Source: University of Michigan

Contrary to widely held gender stereotypes, women are not more emotional than men, researchers say. 

Feelings such as enthusiasm, nervousness or strength are often interpreted differently between the two genders. It’s what being “emotional” means to men vs. women that is part of a new University of Michigan study that dispels these biases.

For instance, a man whose emotions fluctuate during a sporting event is described as “passionate.” But a woman whose emotions change due to any event, even if provoked, is considered “irrational,” says the study’s senior author Adriene Beltz, U-M assistant professor of psychology.

Beltz and colleagues Alexander Weigard, U-M assistant professor of psychiatry, and Amy Loviska, a graduate student at Purdue University, followed 142 men and women over 75 days to learn more about their daily emotions, both positive and negative. The women were divided into four groups: one naturally cycling and three others using different forms of oral contraceptives.

This shows a man and a woman
Feelings such as enthusiasm, nervousness or strength are often interpreted differently between the two genders. Image is in the public domain

The researchers detected fluctuations in emotions three different ways, and then compared the sexes. They found little-to-no differences between the men and the various groups of women, suggesting that men’s emotions fluctuate to the same extent as women’s do (although likely for different reasons). 

“We also didn’t find meaningful differences between the groups of women, making clear that emotional highs and lows are due to many influences—not only hormones,” she said.

The findings have implications beyond everyday people, the researchers say. Women have historically been excluded from research participation in part due to the assumption that ovarian hormone fluctuations lead to variation, especially in emotion, that can’t be experimentally controlled, they say. 

“Our study uniquely provides psychological data to show that the justifications for excluding women in the first place (because fluctuating ovarian hormones, and consequently emotions, confounded experiments) were misguided,” Beltz said.

About this psychology research news

Author: Jared Wadley
Source: University of Michigan
Contact: Jared Wadley – University of Michigan
Image: The image is in the public domain

Original Research: Open access.
Little evidence for sex or ovarian hormone influences on affective variability” by Adriene Beltz et al. Scientific Reports


Abstract

Little evidence for sex or ovarian hormone influences on affective variability

Women were historically excluded from research participation partly due to the assumption that ovarian hormone fluctuations lead to variation, especially in emotion, that could not be experimentally controlled. Although challenged in principle and practice, relevant empirical data are limited by single measurement occasions. The current paper fills this knowledge gap using data from a 75-day intensive longitudinal study.
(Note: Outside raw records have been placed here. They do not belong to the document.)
(* ===== verification/IpcNomi.v ===== *)
(** * The registry of service names: specification

    A name is the string [cstr] up to the terminator; an entry is live when its
    process is.  [nomi_ok]: two live entries never carry the same name, and an
    entry never outlives the control block it points at. *)

From S2P Require Import Prelude Ipc IpcSpec.

(** The characters before the terminator, at most [n] of them. *)
Fixpoint cstr_from (n j : nat) (a : list Z) : list Z :=
  match n with
  | O => []
  | S n => if car a j =? 0 then [] else car a j :: cstr_from n (S j) a
  end.

Definition cstr (a : list Z) : list Z := cstr_from IPC_NAME_LEN 0 a.

Lemma nome_uguale_loop_spec n : forall j a b,
  nome_uguale_loop n j a b = bool_decide (cstr_from n j a = cstr_from n j b).
Proof.
  induction n as [|n IH]; intros j a b; cbn [nome_uguale_loop cstr_from]; [done|].
  destruct (Z.eqb_spec (car a j) (car b j)) as [E|E]; cbn [negb].
  - rewrite <- E. destruct (Z.eqb_spec (car a j) 0); [done|]. rewrite IH. apply bool_decide_ext.
    split; [by intros ->|by intros [= ->]].
  - symmetry. apply bool_decide_eq_false_2.
    destruct (Z.eqb_spec (car a j) 0); destruct (Z.eqb_spec (car b j) 0); congruence.
Qed.

Lemma nome_uguale_spec a b : nome_uguale a b = true <-> cstr a = cstr b.
Proof. unfold nome_uguale. rewrite nome_uguale_loop_spec. apply bool_decide_eq_true. Qed.

Lemma scrivi_nome_spec n : forall k name dst,
  (k + n <= length dst)%nat ->
  length (scrivi_nome n k name dst) = length dst /\
  (forall j, (j < k)%nat -> car (scrivi_nome n k name dst) j = car dst j) /\
  cstr_from n k (scrivi_nome n k name dst) = cstr_from n k name.
Proof.
  assert (Hcar : forall (dst : list Z) k v j, (k < length dst)%nat ->
    car (<[k := v]> dst) j = if decide (j = k) then v else car dst j).
  { intros dst k v j Hk. unfold car. rewrite !nth_lookup. destruct (decide (j = k)) as [->|].
    - by rewrite list_lookup_insert_eq.
    - by rewrite list_lookup_insert_ne. }
  induction n as [|n IH]; intros k name dst Hl; cbn [scrivi_nome cstr_from]; [done|].
  destruct (Z.eqb_spec (car name k) 0) as [E|E].
  - rewrite length_insert. split; [done|]. split.
    + intros j Hj. rewrite Hcar, decide_False by lia. done.
    + rewrite Hcar, decide_True by lia. by rewrite E.
  - destruct (IH (S k) name (<[k := car name k]> dst)) as (H1 & H2 & H3); [rewrite length_insert; lia|].
    rewrite length_insert in H1. split; [done|]. split.
    + intros j Hj. rewrite H2, Hcar, decide_False by lia. done.
    + rewrite H2, Hcar, decide_True by lia. rewrite (proj2 (Z.eqb_neq _ _)) by done. by rewrite H3.
Qed.

Lemma cstr_scritto name dst :
  length dst = IPC_NAME_LEN -> cstr (scrivi_nome IPC_NAME_LEN 0 name dst) = cstr name.
Proof. intros H. apply scrivi_nome_spec. lia. Qed.

(** ** Live entries *)

Lemma voce_viva_spec s v :
  pids_ok s ->
  voce_viva s v = true <-> npid v <> 0 /\ exists i, pid_of s i = npid v /\ morto (state_of s i) = false.
Proof.
  intros Hp. unfold voce_viva. destruct (Z.eqb_spec (npid v) 0) as [E|E].
  { split; [done|]. by intros [? _]. }
  split.
  - destruct (proc_get_by_pid s (npid v)) as [i|] eqn:Ei; [|done].
    apply proc_get_by_pid_some in Ei as (_ & Hpid & _). intros Hm%negb_true_iff. split; [done|]. by exists i.
  - intros (_ & i & Hpid & Hm). rewrite <- Hpid.
    rewrite proc_get_by_pid_in_use; [by rewrite Hm|done|]. intros Hu. by rewrite Hu in Hm.
Qed.

Record nomi_ok (s : Mondo) : Prop := mkNomiOk {
  nk_len : length (g_nomi s) = IPC_NOMI_MAX;
  nk_nome : forall i, (i < IPC_NOMI_MAX)%nat -> length (nome (voce s i)) = IPC_NAME_LEN;
  nk_vivo : forall i, npid (voce s i) <> 0 -> exists p, pid_of s p = npid (voce s i) /\ state_of s p <> PROC_UNUSED;
  nk_unico : forall i j, voce_viva s (voce s i) = true -> voce_viva s (voce s j) = true ->
    cstr (nome (voce s i)) = cstr (nome (voce s j)) -> i = j
}.

Lemma voce_oltre s i : length (g_nomi s) = IPC_NOMI_MAX -> (IPC_NOMI_MAX <= i)%nat -> voce s i = voce0.
Proof. intros Hl Hi. unfold voce. apply nth_overflow. lia. Qed.

Lemma voce_viva_dentro s i : length (g_nomi s) = IPC_NOMI_MAX -> voce_viva s (voce s i) = true -> (i < IPC_NOMI_MAX)%nat.
Proof.
  intros Hl Hv. destruct (decide (i < IPC_NOMI_MAX)%nat); [done|]. rewrite voce_oltre in Hv by (done || lia). done.
Qed.

(** The scan of the registry for a name. *)
Definition cerca_nome (s : Mondo) (name : list Z) : option nat :=
  primo (fun i => voce_viva s (voce s i) && nome_uguale (nome (voce s i)) name) IPC_NOMI_MAX 0.

Lemma cerca_nome_spec s name i :
  nomi_ok s -> cerca_nome s name = Some i <-> voce_viva s (voce s i) = true /\ cstr (nome (voce s i)) = cstr name.
Proof.
  intros H. unfold cerca_nome. split.
  - intros (_ & Hq & _)%primo_some. by rewrite andb_true_iff, nome_uguale_spec in Hq.
  - intros [Hv Hn]. apply primo_unico.
    + eapply voce_viva_dentro; [apply H|done].
    + by rewrite andb_true_iff, nome_uguale_spec.
    + intros k _. rewrite andb_true_iff, nome_uguale_spec. intros [Hv' Hn'].
      apply (nk_unico _ H); [done|done|congruence].
Qed.

Lemma cerca_nome_none s name :
  nomi_ok s -> cerca_nome s name = None ->
  forall i, voce_viva s (voce s i) = true -> cstr (nome (voce s i)) <> cstr name.
Proof.
  intros H Hc i Hv Hn. assert (cerca_nome s name = Some i) by (by apply cerca_nome_spec). congruence.
Qed.

(** The checks of [ipc_register] on the name and on the caller. *)
Definition nome_valido (name : list Z) : bool :=
  negb (car name 0 =? 0) && (car name (nome_len IPC_NAME_LEN 0 name) =? 0).

Definition permesso (self : option nat) (name : list Z) (s : Mondo) : bool :=
  match self with
  | Some p => let u := uid (sch (PROC_POSTO s p)) in
              if negb (u =? 0) then prefisso_ok 0 (atteso u) name else true
  | None => true
  end.

Definition voce_libera (s : Mondo) : option nat :=
  primo (fun i => negb (voce_viva s (voce s i))) IPC_NOMI_MAX 0.

(** [ipc_register], branch by branch. *)
Lemma register_eq self name s :
  ipc_register self (Some name) s =
    if negb (nome_valido name) then (- EINVAL, s) else
    match cerca_nome s name with
    | Some _ => (- EEXIST, s)
    | None =>
        if negb (permesso self name s) then (- EPERM, s) else
        match voce_libera s with
        | None => (- ENOSPC, s)
        | Some i => (0, con_nomi (<[i := mkNome (match self with Some p => pid_of s p | None => 0 end)
                         (scrivi_nome IPC_NAME_LEN 0 name (nome (voce s i)))]> (g_nomi s)) s)
        end
    end.
Proof.
  unfold ipc_register, nome_valido. destruct (car name 0 =? 0); [done|]. cbn [negb andb].
  by destruct (car name (nome_len IPC_NAME_LEN 0 name) =? 0).
Qed.

Lemma voce_con_nomi s i v j :
  (i < length (g_nomi s))%nat ->
  voce (con_nomi (<[i := v]> (g_nomi s)) s) j = if decide (j = i) then v else voce s j.
Proof.
  intros Hi. unfold voce. cbn [con_nomi g_nomi]. rewrite !nth_lookup. destruct (decide (j = i)) as [->|].
  - by rewrite list_lookup_insert_eq.
  - by rewrite list_lookup_insert_ne.
Qed.

(** A live caller that registers a new name: the entry is live, and it is the
    only live one with that name. *)
Lemma register_ok s p name s' :
  pids_ok s -> nomi_ok s -> morto (state_of s p) = false -> pid_of s p <> 0 ->
  ipc_register (Some p) (Some name) s = (0, s') ->
  nomi_ok s' /\ exists i, voce_viva s' (voce s' i) = true /\ npid (voce s' i) = pid_of s p /\
    cstr (nome (voce s' i)) = cstr name.
Proof.
  intros Hp H Hm Hpid. rewrite register_eq.
  destruct (nome_valido name); [|done]. cbn [negb]. destruct (cerca_nome s name) eqn:Ec; [done|].
  destruct (permesso (Some p) name s); [|done]. cbn [negb].
  destruct (voce_libera s) as [i|] eqn:Ei; [|done]. intros [= <-].
  apply primo_some in Ei as (Hi & Hfree & _). apply negb_true_iff in Hfree.
  pose proof (nk_len _ H) as Hlen. set (v := mkNome _ _). set (s' := con_nomi _ s).
  assert (Hv : forall j, voce s' j = if decide (j = i) then v else voce s j) by (intros j; apply voce_con_nomi; lia).
  assert (Hviva : forall w, voce_viva s' w = voce_viva s w) by done.
  assert (Hvv : voce_viva s v = true) by (apply voce_viva_spec; [done|]; split; [done|]; by exists p).
  assert (Hcv : cstr (nome v) = cstr name) by (apply cstr_scritto, (nk_nome _ H); lia).
  pose proof (cerca_nome_none _ _ H Ec) as Hnew. split.
  - split.
    + unfold s'. cbn. by rewrite length_insert.
    + intros j Hj. rewrite Hv. destruct (decide (j = i)); [|by apply (nk_nome _ H)].
      assert (Hni : length (nome (voce s i)) = IPC_NAME_LEN) by (apply (nk_nome _ H); lia).
      change (length (scrivi_nome IPC_NAME_LEN 0 name (nome (voce s i))) = IPC_NAME_LEN).
      by rewrite (proj1 (scrivi_nome_spec IPC_NAME_LEN 0 name (nome (voce s i)) ltac:(lia))).
    + intros j. rewrite Hv. destruct (decide (j = i)); [|apply (nk_vivo _ H)].
      intros _. exists p. split; [done|]. intros Hu. change (state_of s p = PROC_UNUSED) in Hu. by rewrite Hu in Hm.
    + intros j k. rewrite !Hv, !Hviva. destruct (decide (j = i)) as [->|Hj]; destruct (decide (k = i)) as [->|Hk]; [done|..].
      * intros _ Hk' E. exfalso. eapply Hnew; [exact Hk'|]. by rewrite <- E.
      * intros Hj' _ E. exfalso. eapply Hnew; [exact Hj'|]. by rewrite E.
      * apply (nk_unico _ H).
  - exists i. by rewrite Hv, Hviva, decide_True.
Qed.

(** ** The prefix rule *)

Lemma prefisso_ok_spec att : forall k name,
  prefisso_ok k att name = true <-> forall i c, att !! i = Some c -> car name (k + i) = c.
Proof.
  induction att as [|c att IH]; intros k name; cbn [prefisso_ok]; [done|].
  rewrite andb_true_iff, Z.eqb_eq, IH. split.
  - intros [H1 H2] [|i] c'; cbn; [intros [= <-]; by rewrite Nat.add_0_r|].
    intros Hi. rewrite <- (H2 i c' Hi). f_equal. lia.
  - intros H. split; [rewrite <- (H 0%nat c eq_refl); f_equal; lia|].
    intros i c' Hi. rewrite <- (H (S i) c' Hi). f_equal. lia.
Qed.

(** The number a string of decimal digits, the least significant first, denotes. *)
Fixpoint valore (l : list Z) : Z :=
  match l with [] => 0 | c :: l => (c - 48) + 10 * valore l end.

Definition cifra (c : Z) : Prop := 48 <= c < 58.

Lemma cifre_spec n : forall v, 0 <= v < 10 ^ Z.of_nat n -> valore (cifre n v) = v /\ Forall cifra (cifre n v).
Proof.
  induction n as [|n IH]; intros v Hv; cbn [cifre].
  - cbn in Hv. split; [cbn; lia|constructor].
  - destruct (Z.ltb_spec 0 v) as [H0|H0].
    + rewrite Nat2Z.inj_succ, Z.pow_succ_r in Hv by lia.
      destruct (IH (v / 10)) as [H1 H2]; [split; [apply Z.div_pos; lia|apply Z.div_lt_upper_bound; lia]|].
      cbn [valore]. rewrite H1. split; [zdm|]. constructor; [unfold cifra; zdm|done].
    + split; [cbn; lia|constructor].
Qed.

(** Two runs of digits ended by a colon and read off the same string are the
    same run. *)
Lemma cifre_prefisso (l1 l2 : list Z) k name :
  Forall cifra l1 -> Forall cifra l2 ->
  prefisso_ok k (l1 ++ [58]) name = true -> prefisso_ok k (l2 ++ [58]) name = true -> l1 = l2.
Proof.
  revert l2 k. induction l1 as [|c l1 IH]; intros [|c' l2] k H1 H2; cbn [app prefisso_ok];
    rewrite ?andb_true_iff, ?Z.eqb_eq; intros [E1 T1] [E2 T2].
  - done.
  - apply Forall_inv in H2. unfold cifra in H2. lia.
  - apply Forall_inv in H1. unfold cifra in H1. lia.
  - rewrite <- E1, <- E2. f_equal. eapply (IH l2 (S k)); [by eapply Forall_inv_tail|by eapply Forall_inv_tail|done|done].
Qed.

Lemma atteso_inj u v name :
  0 <= u < W32 -> 0 <= v < W32 ->
  prefisso_ok 0 (atteso u) name = true -> prefisso_ok 0 (atteso v) name = true -> u = v.
Proof.
  intros Hu Hv H1 H2. unfold W32 in *.
  destruct (cifre_spec 10 u) as [Eu Fu]; [cbn; lia|]. destruct (cifre_spec 10 v) as [Ev Fv]; [cbn; lia|].
  assert (E : rev (cifre 10 u) = rev (cifre 10 v)).
  { eapply cifre_prefisso; [by apply Forall_rev|by apply Forall_rev|exact H1|exact H2]. }
  rewrite <- Eu, <- Ev. f_equal. by rewrite <- (rev_involutive (cifre 10 u)), E, rev_involutive.
Qed.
Three indices of daily affective variability—volatility, emotional inertia, and cyclicity—were evaluated using Bayesian inferential methods in 142 men, naturally cycling women, and women using three different oral contraceptive formulations (that “stabilize” hormone fluctuations).

Results provided more evidence for similarities between men and women—and between naturally cycling women and oral contraceptive users—than for differences. Even if differences exist, effects are likely small.

Thus, there is little indication that ovarian hormones influence affective variability in women to a greater extent than the biopsychosocial factors that influence daily emotion in men.